During a press conference held on Sunday 26th of April, the Italian Prime Minister explained to citizens what activities will be allowed to start again after May 2020 and, most importantly, to what extent people can start to both work again and travel throughout Italy [1].

“Distance” was the main theme underpinning the entire press conference. Indeed, during Phase 2 as well, Italians shall ensure to keep social distance among them in all the aspects of their life, including work places.

As at the beginning of the COVID19 crisis, where international observers started to carefully observe which restrictive measures were implemented in Italy, an analysis of the social-distance measures to be implemented in Italian work places today can be interesting and useful for other countries, as well. Therefore, after an initial phase of general euphoria due to the possibility for about 4,5 million of Italians to get back to work, questions abound.

Even before COVID19, Italian employers had to ensure health and safety conditions in workplaces. However, with the start of Phase 2, the burdens placed on employers increased. For that reason, to help employers establish what “social distance at work” means concretely, from the start of the crisis and all throughout it, the Italian Government has provided a series of regulations and executive acts aimed at providing clear explanations on what to do.

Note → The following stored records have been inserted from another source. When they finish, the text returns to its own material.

(* ===== verification/Gate.v ===== *)
(** The authority gate (crates/servitor/src/gate.rs) over the containers of
    crates/eidetic/chartulary/src/container.rs.

    A petition is validated (projection guard, authority, scope, facet
    authority) and then committed through [GraphLog.commit_batch]; a behavior
    petition also passes its deadband.  A denizen's grants are projected into
    its graph as reserved nodes and read back from their tags.  The tags of a
    container are a [HashSet]: [iter] is its iteration order, of which only the
    contents are known.

    The theorems: a committed petition changes nothing outside the claimed scope
    and no grant projection, projections read back the grant whatever petitions
    follow, a refusal changes nothing, and behaviors cannot actuate faster than
    they declared. *)

From S2P Require Import Prelude Wire Capability Journal StableGraph GraphLog GraphSpec GraphReplay.
From S2P Require Import Deadband Delegation DelegationTable Grant.

Local Open Scope Z_scope.

(** ** Containers *)

Record Container : Type := mkContainer {
  ct_id : string;
  ct_addresses : list string;
  ct_content : option Z;
  ct_body : option string;
  ct_media_type : option string;
  ct_title : string;
  ct_tags : gset string;
  ct_nested : option string
}.
(* ===== verification/Standing.v ===== *)
(** Standing in a moot
    (crates/moot/gemot/src/moot/standing/{event,ledger,gate,persona_chain}.rs).

    Signed standing events fold into a [Ledger] of commitments and accruals;
    lapses are read off the clock when a score is asked for.  [authorize] is the
    policy gate over standing facts, [PersonaChains] the forest of forked personas
    and the depreciation of what they present.  Chain roots, personas and
    commitment ids are their 32-byte keys; scores are [i64] and wrap.

    The theorems: the two score routines agree in any iteration order, a censure
    changes exactly the target and its vouchers, the rate limit holds over every
    window whatever the clock does, and a fork never presents more than its
    parent nor sheds debt.  A persona that vouches for itself doubles its
    standing at will. *)

From S2P Require Import Prelude Wire.

Local Open Scope Z_scope.

(** ** Events (event.rs) *)

Definition BASIS_POINTS : Z := 10000.

Inductive StandingEvent : Type :=
| CommitmentMade (by_ commitment : Z) (scope : string) (cadence : Z) (duration_ms : option Z) (at_ms : Z)
| Heartbeat (by_ commitment at_ms : Z)
| CommitmentFulfilled (by_ commitment at_ms : Z)
| CleanHandoff (from to commitment at_ms : Z)
| Vouch (voucher newcomer fraction_bp at_ms : Z)
| GovernanceParticipation (by_ at_ms : Z)
| Pardon (by_ target weight at_ms : Z)
| Censure (by_ target weight at_ms : Z).

Definition event_at_ms (e : StandingEvent) : Z :=
  match e with
  | CommitmentMade _ _ _ _ _ t | Heartbeat _ _ t | CommitmentFulfilled _ _ t | CleanHandoff _ _ _ t
  | Vouch _ _ _ t | GovernanceParticipation _ t | Pardon _ _ _ t | Censure _ _ _ t => t
  end.

(** ** The ledger (ledger.rs) *)

(** [i64] arithmetic and the [as i64] cast. *)
Definition wrap_i64 (z : Z) : Z := (z + 2 ^ 63) mod 2 ^ 64 - 2 ^ 63.

Record StandingConfig : Type := mkStandingConfig {
  fulfil_reward : Z;
  lapse_penalty : Z;
  governance_reward : Z;
  depreciation_bp : Z;
  vouch_loopback_bp : Z
}.
Definition StandingConfig_default : StandingConfig := mkStandingConfig 10 20 1 5000 5000.

Record Commitment : Type := mkCommitment {
  owner : Z;
  cadence_ms : Z;
  last_alive_ms : Z;
  closed : bool
}.

Definition is_lapsed (c : Commitment) (now_ms : Z) : bool :=
  negb (closed c) && bool_decide (cadence_ms c < saturating_sub now_ms (last_alive_ms c)).

Record Ledger : Type := mkLedger {
  config : StandingConfig;
  commitments : gmap Z Commitment;
  accruals : gmap Z Z;
  vouchers_of : gmap Z (list Z)
}.

Definition ledger_new (config : StandingConfig) : Ledger := mkLedger config ∅ ∅ ∅.

Definition set_commitments m l := mkLedger (config l) m (accruals l) (vouchers_of l).

(** [*self.accruals.entry(root).or_default() += delta]. *)
Definition accrue (root delta : Z) (l : Ledger) : Ledger :=
  mkLedger (config l) (commitments l) (<[root := wrap_i64 (default 0 (accruals l !! root) + delta)]> (accruals l))
    (vouchers_of l).

(** [open_owned_by] followed by an update of the commitment it finds. *)
Definition open_owned_by (l : Ledger) (commitment who : Z) : option Commitment :=
  c ← commitments l !! commitment;
  if negb (closed c) && bool_decide (owner c = who) then Some c else None.

Definition add_voucher (newcomer voucher : Z) (l : Ledger) : Ledger :=
  let vs := default [] (vouchers_of l !! newcomer) in
  mkLedger (config l) (commitments l) (accruals l)
    (<[newcomer := if bool_decide (voucher ∈ vs) then vs else vs ++ [voucher]]> (vouchers_of l)).

Definition lent (l : Ledger) (voucher fraction_bp : Z) : Z :=
  wrap_i64 (Z.max (default 0 (accruals l !! voucher)) 0 * fraction_bp) `quot` BASIS_POINTS.

Definition loopback (l : Ledger) (weight : Z) : Z :=
  wrap_i64 (wrap_i64 weight * vouch_loopback_bp (config l)) `quot` BASIS_POINTS.
Lemma corpus_acyclic : acyclic toy_hash toy_pair (toy_candidates corpus).
Proof.
  exists toy_rank. intros c previous r rh t Hc He. pose proof Hc as Hc'%list_elem_of_In.
  assert (forallb (λ c, match ca_event c with
     | Amended previous _ rh _ => Nat.ltb (toy_rank previous) (toy_rank (p2panda_operation (ca_hash c))) &&
         Nat.ltb (toy_rank previous) (toy_rank (quorum_revision toy_hash toy_pair previous rh))
     | _ => true end) (toy_candidates corpus) = true) as HF by (vm_compute; reflexivity).
  apply (proj1 (forallb_forall _ _) HF) in Hc' as Hx. rw He in Hx.
  apply andb_prop in Hx as [H1 H2]. exact (conj (proj1 (Nat.ltb_lt _ _) H1) (proj1 (Nat.ltb_lt _ _) H2)).
Qed.

Lemma constitution_order_independent_witness :
  toy_fold 63 ann corpus = toy_fold 63 ann (reverse corpus) ∧
  (λ st, size (checkpoint_signers (co_rules st))) <$> mjoin (toy_fold 63 ann corpus) = Some 2%nat.
Proof.
  split; [|by vm_compute].
  apply (constitution_order_independent toy_verify toy_decode to_hash to_author to_moot toy_hash toy_rules toy_pair 63 ann
    corpus (reverse corpus) corpus_inj). intros o. by rw elem_of_reverse.
Defined.

Lemma constitution_fold_lawful_witness :
  ∃ st, toy_fold 63 ann corpus = Some (Some st) ∧ lawful toy_hash toy_pair 63 ann (toy_candidates corpus) st.
Proof.
  destruct (constitution_fold_lawful toy_verify toy_decode to_hash to_author to_moot toy_hash toy_rules toy_pair 63 ann
    corpus corpus_acyclic) as (res & Hr & Hres).
  destruct res as [st|]; [exists st; split; [exact Hr|exact (proj1 Hres)]|].
  exfalso. vm_compute in Hr. discriminate.
Defined.

Lemma outsiders_have_no_say_witness :
  toy_fold 63 ann [genesis; share; signed 31 bob; signed 32 cat] = toy_fold 63 ann corpus.
Proof.
  refine (outsiders_have_no_say toy_verify toy_decode to_hash to_author to_moot toy_hash toy_rules toy_pair 63 ann
    corpus 9 corpus_inj corpus_acyclic _ ltac:(done)).
  intros c E k Hc He. assert (forallb (λ c, match amendment (event_rules (ca_event c)) with
    | MemberQuorum E _ => bool_decide (9 ∉ E) | _ => true end) (toy_candidates corpus) = true) as HF by (vm_compute; reflexivity).
  apply list_elem_of_In in Hc. apply (proj1 (forallb_forall _ _) HF) in Hc. rw He in Hc.
  exact (bool_decide_eq_true_1 _ Hc).
Defined.

Definition at_share : Constitution := mkConstitution 63 ann None None shared (p2panda_operation 20).

Lemma live_apply_is_the_fold_witness :
  toy_apply (mkConstitution 63 ann None None start (p2panda_operation 10)) share = Ok at_share ∧
  toy_fold 63 ann [share; genesis] = Some (Some at_share).
Proof.
  assert (toy_apply (mkConstitution 63 ann None None start (p2panda_operation 10)) share = Ok at_share) as Hap by (vm_compute; reflexivity).
  apply (conj Hap).
  assert (op_hash_inj to_hash [share; genesis]) as Hinj by (intros o o' Ho Ho'; apply corpus_inj; unfold corpus; set_solver).
  assert (acyclic toy_hash toy_pair (toy_candidates [share; genesis])) as Hac.
  { apply (acyclic_subset toy_hash toy_pair (toy_candidates corpus)); [|apply corpus_acyclic].
    intros c (o & Ho & Hc)%elem_of_candidates. apply elem_of_candidates. exists o. split; [|done]. unfold corpus. set_solver. }
  pose proof (live_apply_is_the_fold toy_verify toy_decode to_hash to_author to_moot toy_hash toy_rules toy_pair 63 ann
    [genesis] share (mkConstitution 63 ann None None start (p2panda_operation 10)) Hinj Hac ltac:(vm_compute; reflexivity)) as Hx.
  cbv zeta in Hx. rw Hap in Hx. destruct Hx as (st'' & Hf & _ & Hend). rw Hend in Hf; [exact Hf|].
  intros c r rh t (o & ->%list_elem_of_singleton & Hc)%elem_of_candidates He. vm_compute in Hc. injection Hc as <-. discriminate He.
Defined.

(** A live peer that moved to the founder's amendment 20 calls the founder's other
    amendment 12 stale; a fold of all three operations follows 12. *)
Definition rival : ToyOp := mkToyOp 12 ann 63 (amended_event toy_hash toy_rules (p2panda_operation 10) opened 2).
Example stale_sibling_moves_fold :
  toy_fold 63 ann [share; genesis] = Some (Some at_share) ∧ toy_apply at_share rival = Err StaleRevision ∧
  co_revision <$> mjoin (toy_fold 63 ann [rival; share; genesis]) = Some (p2panda_operation 12).
Proof. vm_compute. split; [reflexivity|]. split; reflexivity. Qed.

Lemma late_signed c r rh :
  c ∈ toy_candidates (signed 33 dan :: corpus) → eligible at_share c = Some (r, rh) →
  r = opened ∧ rh = rules_digest toy_hash toy_rules opened.
Proof.
  intros (o & Ho & Hc)%elem_of_candidates (t & He & _)%eligible_Some. unfold corpus in Ho.
  repeat (apply elem_of_cons in Ho as [->|Ho]); [..|by apply elem_of_nil in Ho]; vm_compute in Hc; injection Hc as <-;
    cbn [ca_event] in He; first [by injection He as <- <- _|exfalso; discriminate He|idtac].
Qed.

Lemma majority_quorum_stable_witness :
  ∃ a', accepted_amendment at_share (toy_candidates (signed 33 dan :: corpus)) = Some a' ∧
    co_rules (amend toy_hash toy_pair at_share a') = opened.
Proof.
  destruct (majority_quorum_stable toy_hash toy_pair at_share (toy_candidates corpus) (toy_candidates (signed 33 dan :: corpus))
    {[bob; cat; dan]} 2 (31, opened, rules_digest toy_hash toy_rules opened)) as (a' & Ha & Heq).
  - apply sort_by_key_sorted.
  - apply sort_by_key_sorted.
  - intros c (o & Ho & Hc)%elem_of_candidates. apply elem_of_candidates. exists o. split; [by right|done].
  - done.
  - by vm_compute.
  - intros x rh rh' (c & r & Hc & _ & He)%elem_of_supporters (c' & r' & Hc' & _ & He')%elem_of_supporters.
    rw (proj2 (late_signed c r rh Hc He)) (proj2 (late_signed c' r' rh' Hc' He')). reflexivity.
  - intros c c' r r' rh Hc Hc' He He'. rw (proj1 (late_signed c r rh Hc He)) (proj1 (late_signed c' r' rh Hc' He')). reflexivity.
  - by vm_compute.
  - exists a'. split; [exact Ha|]. by rw Heq.
Defined.
End Sample.
(* ===== verification/MootDelegation.v ===== *)
(** Delegation beneath a moot's constitution
    (crates/moot/gemot/src/moot/{delegation,typed_authorization}.rs).

    Certificates of [Delegation] are accepted under the capability grants of the
    accepted [ConstitutionRules], parents first; a chain is live while nothing on
    it is revoked and its root is still granted.  [MootAuthority] presents this as
    an authority provider of the gate.

    The recursion of [chain_is_live] has no bound in the source; it runs here on
    the number of certificates, which is enough because parents arrive first.

    The theorems: the walk always ends and decides exactly the existence of a
    live chain; whatever is covered is covered by a constitutional grant; revoking
    a certificate or amending its root away ends everything beneath; and a peer
    petitioning through the gate stays inside a grant of the constitution. *)

From S2P Require Import Prelude Wire Capability Journal StableGraph GraphLog GraphSpec GraphReplay.
From S2P Require Import Digests Delegation DelegationTable Deadband Grant Gate Standing Constitution.

Local Open Scope Z_scope.

Definition MOOT_DELEGATION_DOMAIN : string := "moot".
Definition MOOT_ACT_ACTION : string := "act".

#[export] Instance CapabilityScope_eq_dec : EqDecision CapabilityScope.
Proof. solve_decision. Defined.
#[export] Instance DelegationCertificate_eq_dec : EqDecision DelegationCertificate.
Proof. solve_decision. Defined.
#[export] Instance DerivedKeyAttestation_eq_dec : EqDecision DerivedKeyAttestation.
Proof. solve_decision. Defined.
#[export] Instance SignedDelegationCertificate_eq_dec : EqDecision SignedDelegationCertificate.
Proof. solve_decision. Defined.

Inductive MootDelegationError : Type :=
| MdInvalidSignature | MdWrongMoot | MdUnknownRoot | MdUnknownParent | MdInactiveParent | MdEscalation
| MdIdentifierCollision | MdUnknownCertificate | MdWrongRevoker.

Record MootDelegations : Type := mkMootDelegations {
  md_certificates : gmap Z SignedDelegationCertificate;
  md_revoked : gset Z
}.
Definition delegations_new : MootDelegations := mkMootDelegations ∅ ∅.

Definition is_moot_scope (s : CapabilityScope) (moot_id : Z) : bool :=
  bool_decide (domain s = MOOT_DELEGATION_DOMAIN) && bool_decide (resource s = key_bytes moot_id).

Definition grant_root_scope (root : CapabilityGrant) (moot_id : Z) : CapabilityScope :=
  mkCapScope MOOT_DELEGATION_DOMAIN (key_bytes moot_id) (cg_path_prefix root) {[MOOT_ACT_ACTION]}.

Definition attenuates_root (c : DelegationCertificate) (root : CapabilityGrant) (moot_id : Z) : bool :=
  bool_decide (parent c = Root (cg_id root)) && bool_decide (issuer c = cg_subject root) &&
  scope_attenuates (cscope c) (grant_root_scope root moot_id) &&
  bool_decide (cg_not_before_ms root ≤ not_before_ms c) && expiry_within (c_expires_at_ms c) (cg_expires_at_ms root) &&
  bool_decide (0 < cg_delegation_depth root) && bool_decide (remaining_delegation_depth c < cg_delegation_depth root).

Section delegations.
Context {K : Type} `{Ed25519 K} (blake3 : list Z → Z).
Implicit Types (d : MootDelegations) (rules : ConstitutionRules) (s : SignedDelegationCertificate).

Fixpoint live_loop (fuel : nat) d (id : Z) rules (moot_id : Z) : option bool :=
  match fuel with
  | 0%nat => None
  | S fuel =>
      if bool_decide (id ∈ md_revoked d) then Some false
      else match md_certificates d !! id with
           | None => Some false
           | Some signed =>
               match parent (certificate signed) with
               | Root root_id =>
                   Some (match capability_grants rules !! root_id with
                         | Some root => attenuates_root (certificate signed) root moot_id
                         | None => false
                         end)
               | Certificate parent_id =>
                   match live_loop fuel d parent_id rules moot_id with
                   | Some true =>
                       Some (match md_certificates d !! parent_id with
                             | Some p => attenuates blake3 (certificate signed) (certificate p)
                             | None => false
                             end)
                   | r => r
                   end
               end
           end
  end.

Definition chain_is_live d (id : Z) rules (moot_id : Z) : option bool :=
  live_loop (S (size (md_certificates d))) d id rules moot_id.
(* ===== verification/CausalOrder.v ===== *)
(** The causal projection is correct
    (crates/stickleback/src/causal.rs, [causal_projection]).

    [needs] is what an operation lacks, [complete] the operations that lack
    nothing, [run] the order the projection promises: at each step the least
    operation, by author, log, position and hash, whose dependencies are all
    placed.  The four phases of the source (index, link, propagate what is
    missing, order) are related to these in turn.

    The theorems: the projection always returns and every result is right,
    errors included; it depends on the set of entries only; and once the missing
    history arrives everything is ordered. *)

From S2P Require Import Prelude Causal.
From stdpp Require Import relations.

Local Open Scope nat_scope.

Section order.
Context {L : Type} `{Countable L} (Lle : relation L) `{!RelDecision Lle, !TotalOrder Lle}.
Abbreviation Entry := (CausalEntry L).
Implicit Types (e : Entry) (es : list Entry) (a b h d : Z) (i j p k : nat).

(** ** What a history lacks *)

Definition known es a : Prop := ∃ e, e ∈ es ∧ ce_operation e = a.
Definition dep es a b : Prop := ∃ e, e ∈ es ∧ ce_operation e = a ∧ b ∈ dependencies e.

Inductive needs es : Z → Z → Prop :=
| needs_direct a h : dep es a h → ¬ known es h → needs es a h
| needs_via a b h : dep es a b → needs es b h → needs es a h.

Definition complete es a : Prop := known es a ∧ ∀ h, ¬ needs es a h.
Definition acyclic es : Prop := ∀ a, complete es a → ¬ tc (dep es) a a.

These include a protocol (the “Protocol”) signed with trade unions on March 14 and now integrated with new provisions, considering also the foreseen re-opening on May 4 [2].

The Protocol, to fight the spread of the virus, introduces a series of new obligations for employers, who shall provide employees with adequate measures of protection (masks and gloves for example), but who may also implement temperature checks at the entrance of the work premises. The exact modalities (including the technological instruments) according to which temperature measurements will be taken, are left to the discretion of the single employer, who, in any case, shall ensure the proportionality and effectiveness of the instruments adopted. Moreover, employers shall ensure distance within work premises: this, in concrete, means that desks should be separated in offices, barriers among desks might be implemented, and different walkways identified for the entry and exit of premises.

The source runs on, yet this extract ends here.